I have a set of short read sequencing for the 172 KB Epstein-barr virus genome. We successfully called our variants using GATK to a reference genome. A publication linked below from a different population compared variants (also from short read sequencing) to published already assembled EBV genomes. Unfortunately the raw short read sequencing data for the majority of published EBV genomes is not available. I believe to get around this the authors compared variants of these published assembled genomes to a single reference sequence. Is there a standard for this type of analysis? I realize we're taking those assemblies at face value, but not sure about other options. I tried using minimap2 and many samples which I know have variants had none detected.

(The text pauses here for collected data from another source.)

(** * vscode-music: the platform polling and track reconciliation engine

    A shallow embedding of [src/linux/musicService.ts],
    [src/windows/musicService.ts] and [src/windows/utils/artworkUtil.ts],
    and the properties of the change predicate, the normalizers, the
    artwork resolver and the command dispatcher.

    Conventions of the embedding.
    - A JavaScript string is a [string]: a sequence of code units below 256.
    - A JavaScript number that the code computes from [parseInt] is a
      double with an integer value, an infinity or NaN: [JS.number].
      [JS.Num z] is the double of value [z]; Infinity and -Infinity are
      [JS.Num (2^1024)] and [JS.Num (- 2^1024)], the first magnitude above
      every double, so that a difference of two numbers compares with 2 as
      it does in the code.  [parseInt], products and sums round to the
      nearest double, ties to even, and are exact up to 2^53.  The sign of
      zero is not tracked.
    - [undefined] in an optional field is [None].
    - Child processes, the disk, the network and the editor's message
      boxes are a [Host] state threaded through every operation, with the
      answers of the outside world given by a [Platform]. *)

From Stdlib Require Import ZArith String Ascii List Lia Bool DecimalString.
From stdpp Require Import gmap strings list.

Local Open Scope Z_scope.

(* ===================================================================== *)
(** * The JavaScript primitives the services use *)
(* ===================================================================== *)

Module JS.

(** A number: the integer value of a double, [infinity] and its opposite
    for the two infinities, or NaN. *)
Inductive number : Type :=
| Num (z : Z)
| NaN.

(** [Num infinity] is Infinity and [Num (- infinity)] is -Infinity. *)
Definition infinity : Z := 2 ^ 1024.

Definition isInfinite (z : Z) : bool := Z.abs z =? infinity.

(** The double nearest to an integer, ties to even: the integer itself
    below 2^53, else its 53 leading bits rounded, and an infinity from
    2^1024 - 2^970 on. *)
Definition toDouble (z : Z) : Z :=
  let a := Z.abs z in
  if a <? 2 ^ 53 then z
  else
    let e := Z.log2 a - 52 in
    let q := Z.shiftr a e in
    let r := a - Z.shiftl q e in
    let half := Z.shiftl 1 (e - 1) in
    let q' := if (half <? r) || ((r =? half) && Z.odd q) then q + 1 else q in
    let v := Z.shiftl q' e in
    Z.sgn z * (if infinity <=? v then infinity else v).

(** [a * b] and [a + b] on doubles: NaN is absorbing, and so are
    Infinity times 0 and Infinity plus -Infinity. *)
Definition mul (a b : number) : number :=
  match a, b with
  | Num x, Num y =>
      if (isInfinite x && (y =? 0)) || ((x =? 0) && isInfinite y) then NaN
      else Num (toDouble (x * y))
  | _, _ => NaN
  end.

Definition add (a b : number) : number :=
  match a, b with
  | Num x, Num y =>
      if isInfinite x then (if y =? - x then NaN else Num x)
      else if isInfinite y then Num y
      else Num (toDouble (x + y))
  | _, _ => NaN
  end.

(** [n || 0]: NaN and 0 are falsy. *)
Definition numOrZero (n : number) : Z :=
  match n with
  | Num z => z
  | NaN => 0
  end.

(** [n || 0] on an optional number: undefined is falsy too. *)
Definition orZero (n : option number) : Z :=
  match n with
  | Some x => numOrZero x
  | None => 0
  end.

(** [n || null]: the number when it is truthy. *)
Definition orNull (n : option number) : option number :=
  match n with
  | Some (Num z) => if z =? 0 then None else Some (Num z)
  | _ => None
  end.

(** [s || d] on strings: the empty string is falsy. *)
Definition orElse (s d : string) : string :=
  match s with
  | EmptyString => d
  | _ => s
  end.

Definition code (c : ascii) : N := N_of_ascii c.

(** WhiteSpace and LineTerminator code units below 256. *)
Definition isWhiteSpace (c : ascii) : bool :=
  let n := code c in
  (((9 <=? n) && (n <=? 13)) || (n =? 32) || (n =? 160))%N.

Fixpoint trimStart (s : string) : string :=
  match s with
  | EmptyString => EmptyString
  | String c s' => if isWhiteSpace c then trimStart s' else s
  end.

Definition trimEnd (s : string) : string :=
  String.rev (trimStart (String.rev s)).

(** [s.trim()] *)
Definition trim (s : string) : string := trimEnd (trimStart s).

Definition lowerChar (c : ascii) : ascii :=
  let n := code c in
  if (((65 <=? n) && (n <=? 90)) || ((192 <=? n) && (n <=? 214))
      || ((216 <=? n) && (n <=? 222)))%N
  then ascii_of_N (n + 32) else c.

(** [s.toLowerCase()] *)
Fixpoint toLowerCase (s : string) : string :=
  match s with
  | EmptyString => EmptyString
  | String c s' => String (lowerChar c) (toLowerCase s')
  end.

(** Whether [p] is a prefix of [s]. *)
Fixpoint isPrefix (p s : string) : bool :=
  match p with
  | EmptyString => true
  | String a p' =>
      match s with
      | EmptyString => false
      | String b s' => Ascii.eqb a b && isPrefix p' s'
      end
  end.

(** [s.startsWith(p)] *)
Definition startsWith (s p : string) : bool := isPrefix p s.

(** [s.includes(p)] *)
Fixpoint includes (s p : string) : bool :=
  isPrefix p s ||
  match s with
  | EmptyString => false
  | String _ s' => includes s' p
  end.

minimap2 -cx asm5 --cs ebv_ref_genome.fa ebv_assembled_genome.fa \
| sort -k6,6 -k8,8n \
| paftools.js call -f 'ebv_ref_genome.fa - > ${sample}.vcf
Genomic and Transcriptomic Characterization of Natural Killer T Cell Lymphoma https://www.sciencedirect.com/science/article/pii/S1535610820300945?via%3Dihub
One could do a multiple genome alignment. EB virus is about 170 kb but since these are related genomes it should be feasible.
yes, though here it is a little unclear of what the OP needs, I am just going by the example shown there that has a pairwise alignment and expects a VCF file.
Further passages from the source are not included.